Nature Phys. 2, 737-742 (2006)


Light filaments or optical spatial solitons are self-confined (non-spreading) beams that originate from the balance between diffraction and self-focusing in nonlinear optical media (those with a response dependent on the level of excitation)[Stegeman, et al., 1999, Trillo, et al., 2001,Kivshar, et al., 2003]. Owing to their ability to self-trap as well as to guide weaker signals (even if differing in colour or modulation format) within the waveguides or 'light-pipes' they induce, optical spatial solitons could form the basis of future all-optical processing networks [Snyder, et al., 1999, Kivshar, et al., 2002]. One of the most interesting challenges in soliton propagation and engineering concerns light filaments incident on linear/nonlinear or nonlinear/nonlinear interfaces.
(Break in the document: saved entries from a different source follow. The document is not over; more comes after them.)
Definition exec_step (ss : list stmt) (b : Interpreter) : res result :=
  match ss with
  | [] => Done no_result b
  | st :: ss' =>
      do! r, b := run st b in
      match rflow r with flowNone => exec ss' b | _ => Done r b end
  end.

End Steps.

Fixpoint eval (fuel : nat) (e : expr) (b : Interpreter) : res Bc.Number :=
  match fuel with O => NoFuel | S n => eval_step (eval n) (arrayIndex n) (set n) (call n) e b end
with arrayIndex (fuel : nat) (e : expr) (b : Interpreter) : res Z :=
  match fuel with O => NoFuel | S n => arrayIndex_step (eval n) e b end
with set (fuel : nat) (name : list Z) (idx : option expr) (v : Bc.Number) (b : Interpreter) : res unit :=
  match fuel with O => NoFuel | S n => set_step (arrayIndex n) name idx v b end
with call (fuel : nat) (name : list Z) (args : list expr) (b : Interpreter) : res Bc.Number :=
  match fuel with O => NoFuel | S n => call_step (eval n) (actuals n) (exec n) name args b end
with actuals (fuel : nat) (ps : list param) (args : list expr) (b : Interpreter) : res (list actual) :=
  match fuel with O => NoFuel | S n => actuals_step (eval n) (actuals n) ps args b end
with run (fuel : nat) (st : stmt) (b : Interpreter) : res result :=
  match fuel with O => NoFuel | S n => run_step (eval n) (while_loop n) (for_loop n) (exec n) st b end
with while_loop (fuel : nat) (c : expr) (ss : list stmt) (b : Interpreter) : res result :=
  match fuel with O => NoFuel | S n => while_step (eval n) (while_loop n) (exec n) c ss b end
with for_loop (fuel : nat) (cond post : option expr) (ss : list stmt) (b : Interpreter) : res result :=
  match fuel with O => NoFuel | S n => for_step (eval n) (for_loop n) (exec n) cond post ss b end
with exec (fuel : nat) (ss : list stmt) (b : Interpreter) : res result :=
  match fuel with O => NoFuel | S n => exec_step (run n) (exec n) ss b end.

(** ** Programs *)

Fixpoint execute_loop (fuel : nat) (t : list token) (b : Interpreter) : res unit :=
  match fuel with
  | O => NoFuel
  | S n =>
      do! x, b := lift (let! x := index t 0 in Ret (inr x)) b in
      if is_kind tEOF x then Done tt b
      else if is_kind tError x then Err (LexError (text x)) b
      else
        do! (st, t), b := lift (statement n t) b in
        do! r, b := run n st b in
        match rflow r with
        | flowQuit => Err EOF b
        | flowBreak | flowReturn => Err OutsideContext b
        | flowNone =>
            do! y, b := lift (let! y := index t 0 in Ret (inr y)) b in
            if negb (is_kind tNL y) && negb (is_kind tEOF y) then
              Err (if is_kind tError y then LexError (text y) else ExpectedSeparator (tline y) (text y)) b
            else
              do! (_, t), b := lift (skipNL t) b in
              execute_loop n t b
        end
  end.

Definition Execute (fuel : nat) (src : list Z) (b : Interpreter) : res unit :=
  do! t, b := lift (let! t := lex src in Ret (inr t)) b in
  do! (_, t), b := lift (skipNL t) b in
  execute_loop fuel t b.

End Interpreter.

End BcInterp.
Lemma eventually_always (P : nat -> Prop) : (forall n, P n) -> eventually P.
Proof. intros H. exists 0%nat. auto. Qed.

Lemma eventually_S (P : nat -> Prop) : eventually (fun n => P (S n)) -> eventually P.
Proof. intros [N H]. exists (S N). intros [|n] Hn; [lia|]. apply H. lia. Qed.

Lemma eventually_next (P : nat -> Prop) : eventually P -> eventually (fun n => P (S n)).
Proof. intros [N H]. exists N. intros n Hn. apply H. lia. Qed.

Lemma eventually_mono (P Q : nat -> Prop) : eventually P -> (forall n, P n -> Q n) -> eventually Q.
Proof. intros [N H] HQ. exists N. auto. Qed.

Lemma eventually_and (P Q : nat -> Prop) : eventually P -> eventually Q -> eventually (fun n => P n /\ Q n).
Proof. intros [N H] [M G]. exists (N + M)%nat. intros n Hn. split; [apply H|apply G]; lia. Qed.

(** Use what holds eventually of the parts for the whole. *)
Ltac eventually_use H :=
  let n := fresh "n" in eapply (eventually_mono _ _ H); intros n; clear H; intros H; cbv beta in H.

(** ** The text of a token *)

Definition letter (v : list Z) : Prop := exists c, v = [c] /\ is_lower c = true.

(** The names of variables, arrays and functions, with the registers and the
    functions of the language. *)
Definition name_ok (v : list Z) : Prop :=
  letter v \/ v ∈ [str! "scale"; str! "ibase"; str! "obase"; str! "length"; str! "sqrt"].

Definition digit_char (c : Z) : bool := is_digit c || is_hex c || (c =? ch! ".").

Definition number_ok (v : list Z) : Prop := v <> [] /\ v <> str! "." /\ forallb digit_char v = true.

Definition string_ok (v : list Z) : Prop := Forall (fun c => c <> 34 /\ c <> 10) v /\ len v <= 1000.

Definition reserved : list (list Z) :=
  [str! "define"; str! "return"; str! "break"; str! "while"; str! "auto"; str! "quit"; str! "for"; str! "if"].

Definition operator_ok (v : list Z) : Prop := v ∈ operators ++ ((fun c => [c]) <$> single_operators).

Definition token_ok (t : token) : Prop :=
  tline t = 1 /\
  match kind t with
  | tNumber => number_ok (text t)
  | tIdent => name_ok (text t) \/ text t ∈ reserved
  | tOp => operator_ok (text t)
  | tNL => text t = [ch! ";"]
  | tString => string_ok (text t)
  | tEOF | tError => False
  end.

Definition token_text (t : token) : list Z :=
  if is_kind tString t then 34 :: text t ++ [34; 32] else text t ++ [32].

Definition tokens_text (ts : list token) : list Z := concat (token_text <$> ts).

Definition end_token : token := mkToken tEOF [] 1.

(** ** Lexing what was printed *)

Lemma number_body_read v r ln : forallb digit_char v = true -> number_body (v ++ 32 :: r) ln = (v, 32 :: r, ln).
Proof.
  induction v as [|c v IH]; [by destruct r|]. cbn [forallb app]. intros [Hc Hv]%andb_true_iff.
  cbn [number_body]. unfold digit_char in Hc. by rewrite Hc, IH.
Qed.

Lemma string_body_read v r ln :
  Forall (fun c => c <> 34 /\ c <> 10) v -> string_body (v ++ 34 :: r) ln = (Some (v, r), ln).
Proof.
  induction 1 as [|c v [H1 H2] _ IH]; [done|]. cbn [string_body app].
  by rewrite (proj2 (Z.eqb_neq _ _) H1), (proj2 (Z.eqb_neq _ _) H2), IH.
Qed.

Lemma digit_char_cases c : digit_char c = true -> 48 <= c <= 57 \/ 65 <= c <= 70 \/ c = 46.
Proof. unfold digit_char, is_digit, is_hex. rewrite !orb_true_iff, !andb_true_iff. lia. Qed.

(** The first step on the text of a token reads the token and leaves the
    blank after it. *)
Definition reads_as (v r : list Z) (t : token) : Prop :=
  match v ++ 32 :: r with c :: l => lex_step c l 1 = ([t], Some (32 :: r), 1) | [] => False end.

Lemma lex_number v r : number_ok v -> reads_as v r (mkToken tNumber v 1).
Proof.
  intros (Hne & Hdot & Hv). destruct v as [|c v]; [done|]. unfold reads_as. cbn [app].
  pose proof (number_body_read _ r 1 Hv) as E. cbn [app] in E. cbn [forallb] in Hv. apply andb_true_iff in Hv as [Hc Hv].
  pose proof (digit_char_cases c Hc) as Hr. unfold lex_step. rewrite E.
  assert (is_space c = false) as -> by (unfold is_space; rewrite !orb_false_iff, !Z.eqb_neq; lia).
  assert ((c =? 10) || (c =? ch! ";") = false) as -> by (rewrite !orb_false_iff, !Z.eqb_neq; lia).
  assert (has_prefix (c :: v ++ 32 :: r) (str! "/*") = false) as ->
    by (cbn [has_prefix]; by rewrite (proj2 (Z.eqb_neq c _)) by lia).
  rewrite (proj2 (Z.eqb_neq c 34)) by lia. destruct (is_hex c) eqn:Hx; [done|].
  assert (is_lower c = false) as -> by (unfold is_lower; rewrite andb_false_iff, !Z.leb_gt; lia).
  assert (is_digit c || (c =? ch! ".") = true) as ->.
  { unfold digit_char in Hc. by rewrite Hx, orb_false_r in Hc. }
  destruct (str_eqb_spec (c :: v) (str! ".")); [done|done].
Qed.

Lemma lex_string v r : string_ok v -> lex_step 34 (v ++ 34 :: r) 1 = ([mkToken tString v 1], Some r, 1).
Proof.
  intros [Hv Hl]. unfold lex_step. change (is_space 34) with false. cbv iota. cbn [Z.eqb Pos.eqb orb has_prefix andb].
  rewrite string_body_read by done. by rewrite (proj2 (Z.ltb_ge _ _)).
Qed.

Lemma lex_letter c r : is_lower c = true -> reads_as [c] r (mkToken tIdent [c] 1).
Proof.
  unfold is_lower. intros [H1 H2]%andb_true_iff. apply Z.leb_le in H1, H2.
  assert (Hin : c ∈ seqZ 97 26) by (apply elem_of_seqZ; lia). clear H1 H2.
  repeat (apply elem_of_cons in Hin as [->|Hin]; [reflexivity|]). by apply not_elem_of_nil in Hin.
Qed.

Ltac each_word H := repeat (apply elem_of_cons in H as [->|H]; [reflexivity|]); by apply not_elem_of_nil in H.

Lemma lex_word v r : name_ok v \/ v ∈ reserved -> reads_as v r (mkToken tIdent v 1).
Proof. intros [[(c & -> & Hc)|H]|H]; [by apply lex_letter|each_word H..]. Qed.

Lemma lex_operator v r : operator_ok v -> reads_as v r (mkToken tOp v 1).
Proof. intros H. each_word H. Qed.

Lemma lex_blank r n : lex_loop (S n) (32 :: r) 1 = lex_loop n r 1.
Proof. cbn [lex_loop]. change (lex_step 32 r 1) with (@nil token, Some r, 1). cbv iota. by destruct (lex_loop n r 1). Qed.

Lemma lex_loop_S n c l : 
  lex_loop (S n) (c :: l) 1 =
  match lex_step c l 1 with
  | (ts, Some l', ln') => let! ts' := lex_loop n l' ln' in Ret (ts ++ ts')
  | (ts, None, ln') => Ret (ts ++ [mkToken tEOF [] ln'])
  end.
Proof. done. Qed.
Here we report the robust propagation, refraction and reflection of optical spatial solitons at the interface between two regions of a nematic liquid crystal. The ability to independently tune the optical properties of each region enables us to steer the beams by refraction and total internal reflection by as much as -18 and +22 degrees, respectively. Moreover, the extended (nonlocal) and anisotropic response of our system supports polarization healing of the solitons across the interface as well as non-specular filament reflection. Finally, exploiting the inherent and all-optically tunable birefringence, we demonstrate unprecedented nonlinear Goos-Hanchen lateral shifts in excess of 0.5 mm.